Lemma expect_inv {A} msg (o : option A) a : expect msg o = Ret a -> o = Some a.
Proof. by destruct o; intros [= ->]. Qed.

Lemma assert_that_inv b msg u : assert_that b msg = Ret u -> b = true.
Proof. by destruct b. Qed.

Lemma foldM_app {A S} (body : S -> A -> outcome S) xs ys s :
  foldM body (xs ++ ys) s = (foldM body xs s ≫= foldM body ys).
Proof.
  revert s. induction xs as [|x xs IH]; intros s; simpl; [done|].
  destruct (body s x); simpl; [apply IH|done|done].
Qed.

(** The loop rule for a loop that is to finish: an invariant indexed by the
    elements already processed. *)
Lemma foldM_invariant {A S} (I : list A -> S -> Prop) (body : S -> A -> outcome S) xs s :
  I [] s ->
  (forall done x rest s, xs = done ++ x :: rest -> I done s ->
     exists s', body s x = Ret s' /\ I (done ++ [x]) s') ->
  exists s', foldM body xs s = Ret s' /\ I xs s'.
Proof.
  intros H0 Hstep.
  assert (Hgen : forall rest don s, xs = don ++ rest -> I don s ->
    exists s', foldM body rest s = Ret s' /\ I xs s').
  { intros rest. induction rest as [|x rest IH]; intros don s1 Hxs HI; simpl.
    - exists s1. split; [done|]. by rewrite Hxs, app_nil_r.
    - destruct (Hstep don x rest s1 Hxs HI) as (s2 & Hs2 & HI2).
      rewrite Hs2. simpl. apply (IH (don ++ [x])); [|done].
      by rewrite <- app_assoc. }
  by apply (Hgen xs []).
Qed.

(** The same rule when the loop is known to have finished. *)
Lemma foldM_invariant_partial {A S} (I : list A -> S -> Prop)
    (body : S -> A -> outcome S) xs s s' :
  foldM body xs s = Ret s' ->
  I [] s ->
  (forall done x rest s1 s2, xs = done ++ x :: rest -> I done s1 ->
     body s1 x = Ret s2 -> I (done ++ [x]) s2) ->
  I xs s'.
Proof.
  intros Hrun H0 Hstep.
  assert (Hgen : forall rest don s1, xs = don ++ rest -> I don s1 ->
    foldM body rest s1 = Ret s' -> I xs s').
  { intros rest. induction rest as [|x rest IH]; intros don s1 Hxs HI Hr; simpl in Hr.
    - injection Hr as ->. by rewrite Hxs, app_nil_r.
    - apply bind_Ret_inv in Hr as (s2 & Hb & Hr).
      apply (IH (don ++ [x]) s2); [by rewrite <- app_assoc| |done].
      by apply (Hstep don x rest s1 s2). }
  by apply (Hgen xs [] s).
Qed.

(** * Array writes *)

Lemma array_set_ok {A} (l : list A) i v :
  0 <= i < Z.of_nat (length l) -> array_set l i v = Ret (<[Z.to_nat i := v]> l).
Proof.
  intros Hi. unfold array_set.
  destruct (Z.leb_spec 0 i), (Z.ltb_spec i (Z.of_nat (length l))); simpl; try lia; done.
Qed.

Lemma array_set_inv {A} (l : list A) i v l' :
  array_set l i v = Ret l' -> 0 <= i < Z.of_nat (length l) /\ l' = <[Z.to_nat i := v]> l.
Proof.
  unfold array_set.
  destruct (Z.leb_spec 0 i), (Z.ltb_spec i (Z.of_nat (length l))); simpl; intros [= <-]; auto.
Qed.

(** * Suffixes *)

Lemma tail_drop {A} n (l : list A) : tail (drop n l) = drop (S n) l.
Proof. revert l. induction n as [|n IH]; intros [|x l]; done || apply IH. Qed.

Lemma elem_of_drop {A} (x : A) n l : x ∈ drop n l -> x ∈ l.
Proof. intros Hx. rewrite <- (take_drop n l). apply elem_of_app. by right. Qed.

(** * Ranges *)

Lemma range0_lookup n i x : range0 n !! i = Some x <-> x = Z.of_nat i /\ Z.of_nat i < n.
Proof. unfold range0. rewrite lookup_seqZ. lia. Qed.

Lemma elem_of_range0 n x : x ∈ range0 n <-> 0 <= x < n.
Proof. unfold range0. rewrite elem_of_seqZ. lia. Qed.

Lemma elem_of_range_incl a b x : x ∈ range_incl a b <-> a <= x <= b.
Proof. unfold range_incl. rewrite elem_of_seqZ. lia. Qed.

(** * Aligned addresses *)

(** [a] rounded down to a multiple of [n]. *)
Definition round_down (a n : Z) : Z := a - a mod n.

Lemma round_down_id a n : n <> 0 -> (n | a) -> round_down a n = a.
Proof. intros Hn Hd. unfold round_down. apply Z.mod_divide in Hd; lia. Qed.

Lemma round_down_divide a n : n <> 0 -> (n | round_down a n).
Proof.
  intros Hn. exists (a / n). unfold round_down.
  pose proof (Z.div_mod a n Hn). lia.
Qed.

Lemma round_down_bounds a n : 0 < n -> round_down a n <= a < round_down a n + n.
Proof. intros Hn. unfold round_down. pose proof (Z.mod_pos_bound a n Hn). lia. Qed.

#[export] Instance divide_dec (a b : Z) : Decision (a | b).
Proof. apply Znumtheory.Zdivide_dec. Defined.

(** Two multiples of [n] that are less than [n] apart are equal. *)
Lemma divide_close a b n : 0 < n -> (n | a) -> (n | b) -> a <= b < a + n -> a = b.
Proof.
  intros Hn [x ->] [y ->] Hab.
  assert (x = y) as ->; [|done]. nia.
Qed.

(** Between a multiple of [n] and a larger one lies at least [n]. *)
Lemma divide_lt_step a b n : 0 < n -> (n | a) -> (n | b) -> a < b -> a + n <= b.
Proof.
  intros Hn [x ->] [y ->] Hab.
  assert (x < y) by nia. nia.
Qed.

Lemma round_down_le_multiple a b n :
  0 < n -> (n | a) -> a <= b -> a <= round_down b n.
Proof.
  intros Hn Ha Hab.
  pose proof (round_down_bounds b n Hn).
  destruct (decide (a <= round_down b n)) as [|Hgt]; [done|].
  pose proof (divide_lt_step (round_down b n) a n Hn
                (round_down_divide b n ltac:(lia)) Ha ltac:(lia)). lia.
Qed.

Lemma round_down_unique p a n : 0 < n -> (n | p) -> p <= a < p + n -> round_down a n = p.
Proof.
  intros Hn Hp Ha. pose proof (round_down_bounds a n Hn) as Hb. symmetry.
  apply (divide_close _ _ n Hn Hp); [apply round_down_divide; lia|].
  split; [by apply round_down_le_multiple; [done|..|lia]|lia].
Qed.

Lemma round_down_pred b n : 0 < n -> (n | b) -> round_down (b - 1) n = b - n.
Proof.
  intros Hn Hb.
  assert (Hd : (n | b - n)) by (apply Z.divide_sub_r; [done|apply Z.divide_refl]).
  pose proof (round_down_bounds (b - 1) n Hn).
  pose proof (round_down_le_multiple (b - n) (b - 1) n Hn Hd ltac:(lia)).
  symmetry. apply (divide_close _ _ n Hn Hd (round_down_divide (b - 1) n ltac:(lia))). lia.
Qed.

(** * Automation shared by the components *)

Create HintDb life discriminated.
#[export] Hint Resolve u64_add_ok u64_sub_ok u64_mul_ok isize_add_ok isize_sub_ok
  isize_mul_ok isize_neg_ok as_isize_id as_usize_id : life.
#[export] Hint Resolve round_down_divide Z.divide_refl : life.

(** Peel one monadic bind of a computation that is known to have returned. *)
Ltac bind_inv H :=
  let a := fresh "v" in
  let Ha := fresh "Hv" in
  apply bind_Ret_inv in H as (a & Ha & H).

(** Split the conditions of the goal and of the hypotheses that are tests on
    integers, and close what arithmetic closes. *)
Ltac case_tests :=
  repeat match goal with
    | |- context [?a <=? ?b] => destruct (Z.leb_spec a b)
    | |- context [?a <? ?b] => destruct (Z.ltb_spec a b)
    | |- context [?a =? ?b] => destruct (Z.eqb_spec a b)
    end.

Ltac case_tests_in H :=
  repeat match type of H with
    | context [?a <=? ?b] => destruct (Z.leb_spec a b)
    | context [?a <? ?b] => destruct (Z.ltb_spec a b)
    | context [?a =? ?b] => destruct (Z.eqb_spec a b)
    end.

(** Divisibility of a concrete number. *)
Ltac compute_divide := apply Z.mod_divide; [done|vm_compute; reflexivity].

....................

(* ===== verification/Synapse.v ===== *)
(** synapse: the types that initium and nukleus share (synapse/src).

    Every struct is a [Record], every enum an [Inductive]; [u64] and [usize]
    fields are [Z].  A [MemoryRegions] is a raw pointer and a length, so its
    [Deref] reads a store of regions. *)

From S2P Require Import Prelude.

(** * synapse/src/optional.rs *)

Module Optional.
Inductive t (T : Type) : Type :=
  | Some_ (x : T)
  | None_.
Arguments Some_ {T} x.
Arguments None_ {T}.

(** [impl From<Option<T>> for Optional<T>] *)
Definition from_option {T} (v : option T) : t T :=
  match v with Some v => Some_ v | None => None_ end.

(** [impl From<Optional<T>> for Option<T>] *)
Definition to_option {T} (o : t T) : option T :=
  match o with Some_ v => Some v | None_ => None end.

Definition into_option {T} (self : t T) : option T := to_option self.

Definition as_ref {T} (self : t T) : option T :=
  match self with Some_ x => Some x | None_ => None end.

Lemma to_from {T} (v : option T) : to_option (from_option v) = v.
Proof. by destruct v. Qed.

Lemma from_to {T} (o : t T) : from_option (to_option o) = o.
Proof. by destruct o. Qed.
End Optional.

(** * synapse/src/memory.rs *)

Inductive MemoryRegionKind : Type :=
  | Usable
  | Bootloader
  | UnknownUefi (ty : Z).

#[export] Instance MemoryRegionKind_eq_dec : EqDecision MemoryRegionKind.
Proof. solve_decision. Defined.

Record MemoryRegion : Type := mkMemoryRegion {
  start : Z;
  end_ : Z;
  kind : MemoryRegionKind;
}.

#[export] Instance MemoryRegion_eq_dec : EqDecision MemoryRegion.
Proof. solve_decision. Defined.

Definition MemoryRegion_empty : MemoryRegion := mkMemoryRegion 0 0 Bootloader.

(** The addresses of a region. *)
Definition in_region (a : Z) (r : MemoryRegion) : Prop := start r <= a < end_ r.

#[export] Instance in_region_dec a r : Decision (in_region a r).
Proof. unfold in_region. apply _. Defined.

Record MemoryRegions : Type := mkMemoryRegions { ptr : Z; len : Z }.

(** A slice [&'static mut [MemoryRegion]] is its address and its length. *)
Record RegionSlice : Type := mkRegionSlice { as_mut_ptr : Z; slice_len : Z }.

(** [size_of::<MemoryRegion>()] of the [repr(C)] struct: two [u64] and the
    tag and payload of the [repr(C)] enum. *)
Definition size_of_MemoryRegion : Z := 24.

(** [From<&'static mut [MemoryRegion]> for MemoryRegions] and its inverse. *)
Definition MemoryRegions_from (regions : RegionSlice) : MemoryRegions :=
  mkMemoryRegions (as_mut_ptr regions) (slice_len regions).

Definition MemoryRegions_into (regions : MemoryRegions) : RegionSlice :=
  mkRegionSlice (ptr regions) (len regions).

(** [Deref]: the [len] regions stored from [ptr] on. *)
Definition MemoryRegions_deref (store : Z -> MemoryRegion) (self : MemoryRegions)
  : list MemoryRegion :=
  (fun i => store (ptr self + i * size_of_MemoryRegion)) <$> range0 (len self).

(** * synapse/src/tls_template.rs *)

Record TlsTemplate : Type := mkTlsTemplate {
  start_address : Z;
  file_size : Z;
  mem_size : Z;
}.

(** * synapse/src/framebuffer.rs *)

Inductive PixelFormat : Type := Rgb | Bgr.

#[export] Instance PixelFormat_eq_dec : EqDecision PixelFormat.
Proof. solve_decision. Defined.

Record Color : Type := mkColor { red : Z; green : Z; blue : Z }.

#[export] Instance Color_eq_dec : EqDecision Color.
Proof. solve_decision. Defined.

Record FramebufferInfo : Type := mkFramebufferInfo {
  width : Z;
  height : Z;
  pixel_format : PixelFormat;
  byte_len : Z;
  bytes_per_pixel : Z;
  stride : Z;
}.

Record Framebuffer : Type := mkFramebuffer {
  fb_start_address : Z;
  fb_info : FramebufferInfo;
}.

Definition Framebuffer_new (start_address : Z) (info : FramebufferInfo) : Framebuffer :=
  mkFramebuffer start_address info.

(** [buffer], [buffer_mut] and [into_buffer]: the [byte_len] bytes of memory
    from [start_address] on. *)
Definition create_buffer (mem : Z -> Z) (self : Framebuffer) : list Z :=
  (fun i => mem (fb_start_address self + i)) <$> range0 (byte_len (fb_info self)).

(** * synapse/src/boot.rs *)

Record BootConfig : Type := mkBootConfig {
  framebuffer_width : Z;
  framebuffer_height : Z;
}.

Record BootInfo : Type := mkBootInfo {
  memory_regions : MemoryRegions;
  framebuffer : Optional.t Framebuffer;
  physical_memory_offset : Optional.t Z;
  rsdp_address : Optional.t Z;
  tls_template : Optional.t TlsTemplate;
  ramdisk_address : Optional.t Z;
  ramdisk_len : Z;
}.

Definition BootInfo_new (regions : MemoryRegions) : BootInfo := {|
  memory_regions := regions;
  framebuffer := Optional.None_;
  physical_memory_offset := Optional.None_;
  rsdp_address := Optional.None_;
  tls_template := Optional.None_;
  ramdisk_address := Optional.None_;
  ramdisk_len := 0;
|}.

....................

:: Task to complete ::
An exact copy of the lines above between the line holding "Definition size_of_MemoryRegion : Z := 24." and the line holding "memory_regions := regions;", inclusive, is the whole answer.

:: Exercise result ::
Definition size_of_MemoryRegion : Z := 24.

(** [From<&'static mut [MemoryRegion]> for MemoryRegions] and its inverse. *)
Definition MemoryRegions_from (regions : RegionSlice) : MemoryRegions :=
  mkMemoryRegions (as_mut_ptr regions) (slice_len regions).

Definition MemoryRegions_into (regions : MemoryRegions) : RegionSlice :=
  mkRegionSlice (ptr regions) (len regions).

(** [Deref]: the [len] regions stored from [ptr] on. *)
Definition MemoryRegions_deref (store : Z -> MemoryRegion) (self : MemoryRegions)
  : list MemoryRegion :=
  (fun i => store (ptr self + i * size_of_MemoryRegion)) <$> range0 (len self).

(** * synapse/src/tls_template.rs *)

Record TlsTemplate : Type := mkTlsTemplate {
  start_address : Z;
  file_size : Z;
  mem_size : Z;
}.

(** * synapse/src/framebuffer.rs *)

Inductive PixelFormat : Type := Rgb | Bgr.

#[export] Instance PixelFormat_eq_dec : EqDecision PixelFormat.
Proof. solve_decision. Defined.

Record Color : Type := mkColor { red : Z; green : Z; blue : Z }.

#[export] Instance Color_eq_dec : EqDecision Color.
Proof. solve_decision. Defined.

Record FramebufferInfo : Type := mkFramebufferInfo {
  width : Z;
  height : Z;
  pixel_format : PixelFormat;
  byte_len : Z;
  bytes_per_pixel : Z;
  stride : Z;
}.

Record Framebuffer : Type := mkFramebuffer {
  fb_start_address : Z;
  fb_info : FramebufferInfo;
}.

Definition Framebuffer_new (start_address : Z) (info : FramebufferInfo) : Framebuffer :=
  mkFramebuffer start_address info.

(** [buffer], [buffer_mut] and [into_buffer]: the [byte_len] bytes of memory
    from [start_address] on. *)
Definition create_buffer (mem : Z -> Z) (self : Framebuffer) : list Z :=
  (fun i => mem (fb_start_address self + i)) <$> range0 (byte_len (fb_info self)).

(** * synapse/src/boot.rs *)

Record BootConfig : Type := mkBootConfig {
  framebuffer_width : Z;
  framebuffer_height : Z;
}.

Record BootInfo : Type := mkBootInfo {
  memory_regions : MemoryRegions;
  framebuffer : Optional.t Framebuffer;
  physical_memory_offset : Optional.t Z;
  rsdp_address : Optional.t Z;
  tls_template : Optional.t TlsTemplate;
  ramdisk_address : Optional.t Z;
  ramdisk_len : Z;
}.

Definition BootInfo_new (regions : MemoryRegions) : BootInfo := {|
  memory_regions := regions;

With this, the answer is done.